Goal of the exercise:
Below this sentence is a listing; return exactly its lines from the one with "getHousingRecords st = (Ok records, st)" to the one with "- intros village.", both kept, and nothing more.

BEGIN

(** X30. At every reachable state the listings [getHousingRecords],
    [getBacklogs] and [getVillages] return the stored rows, no two of them
    under the same id, and a row is listed exactly when the look-up by id,
    [getHousingRecordById], [getBacklogById] or [getVillageById], returns it
    for its id. *)
Theorem listings_agree_with_lookups st :
  reachable st →
  ∃ records backlogs villages,
    getHousingRecords st = (Ok records, st)
    ∧ getBacklogs st = (Ok backlogs, st)
    ∧ getVillages st = (Ok villages, st)
    ∧ NoDup (hr_id <$> records)
    ∧ NoDup (bl_id <$> backlogs)
    ∧ NoDup (v_id <$> villages)
    ∧ (∀ record, record ∈ records ↔
                 getHousingRecordById (hr_id record) st = (Ok (Some record), st))
    ∧ (∀ entry, entry ∈ backlogs ↔
                getBacklogById (bl_id entry) st = (Ok (Some entry), st))
    ∧ (∀ village, village ∈ villages ↔
                  getVillageById (v_id village) st = (Ok (Some village), st)).
Proof.
  intros Hst.
  destruct (reachable_id_unique st Hst) as [Hrecords _].
  destruct (reachable_backlogs_sound st Hst) as (_ & Hbacklogs & _).
  destruct (reachable_reference_data_sound st Hst) as (_ & _ & _ & Hvillages & _).
  exists (housingRecordsTable st), (backlogsTable st), (villagesTable st).
  split; [unfold getHousingRecords; run; by rewrite fmap_with_numbers|].
  split; [reflexivity|]. split; [reflexivity|].
  split; [exact Hrecords|]. split; [exact Hbacklogs|]. split; [exact Hvillages|].
  split; [|split].
  - intros record. rewrite getHousingRecordById_filter.
    rewrite (head_filter_key hr_id _ record Hrecords). split; congruence.
  - intros entry. unfold getBacklogById. run.
    rewrite (head_filter_key bl_id _ entry Hbacklogs). split; congruence.
  - intros village. unfold getVillageById. run.
    rewrite (head_filter_key v_id _ village Hvillages). split; congruence.
Qed.

Lemma listings_agree_with_lookups_witness :
  ∃ records,
    getHousingRecords sample.verified_record = (Ok records, sample.verified_record)
    ∧ NoDup (hr_id <$> records).
Proof.
  destruct (listings_agree_with_lookups sample.verified_record)
    as (records & _ & _ & Hrun & _ & _ & Hnodup & _).
  - repeat constructor.
  - exists records. split; [exact Hrun|exact Hnodup].
Defined.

END

Answer space:
    getHousingRecords st = (Ok records, st)
    ∧ getBacklogs st = (Ok backlogs, st)
    ∧ getVillages st = (Ok villages, st)
    ∧ NoDup (hr_id <$> records)
    ∧ NoDup (bl_id <$> backlogs)
    ∧ NoDup (v_id <$> villages)
    ∧ (∀ record, record ∈ records ↔
                 getHousingRecordById (hr_id record) st = (Ok (Some record), st))
    ∧ (∀ entry, entry ∈ backlogs ↔
                getBacklogById (bl_id entry) st = (Ok (Some entry), st))
    ∧ (∀ village, village ∈ villages ↔
                  getVillageById (v_id village) st = (Ok (Some village), st)).
Proof.
  intros Hst.
  destruct (reachable_id_unique st Hst) as [Hrecords _].
  destruct (reachable_backlogs_sound st Hst) as (_ & Hbacklogs & _).
  destruct (reachable_reference_data_sound st Hst) as (_ & _ & _ & Hvillages & _).
  exists (housingRecordsTable st), (backlogsTable st), (villagesTable st).
  split; [unfold getHousingRecords; run; by rewrite fmap_with_numbers|].
  split; [reflexivity|]. split; [reflexivity|].
  split; [exact Hrecords|]. split; [exact Hbacklogs|]. split; [exact Hvillages|].
  split; [|split].
  - intros record. rewrite getHousingRecordById_filter.
    rewrite (head_filter_key hr_id _ record Hrecords). split; congruence.
  - intros entry. unfold getBacklogById. run.
    rewrite (head_filter_key bl_id _ entry Hbacklogs). split; congruence.
  - intros village. unfold getVillageById. run.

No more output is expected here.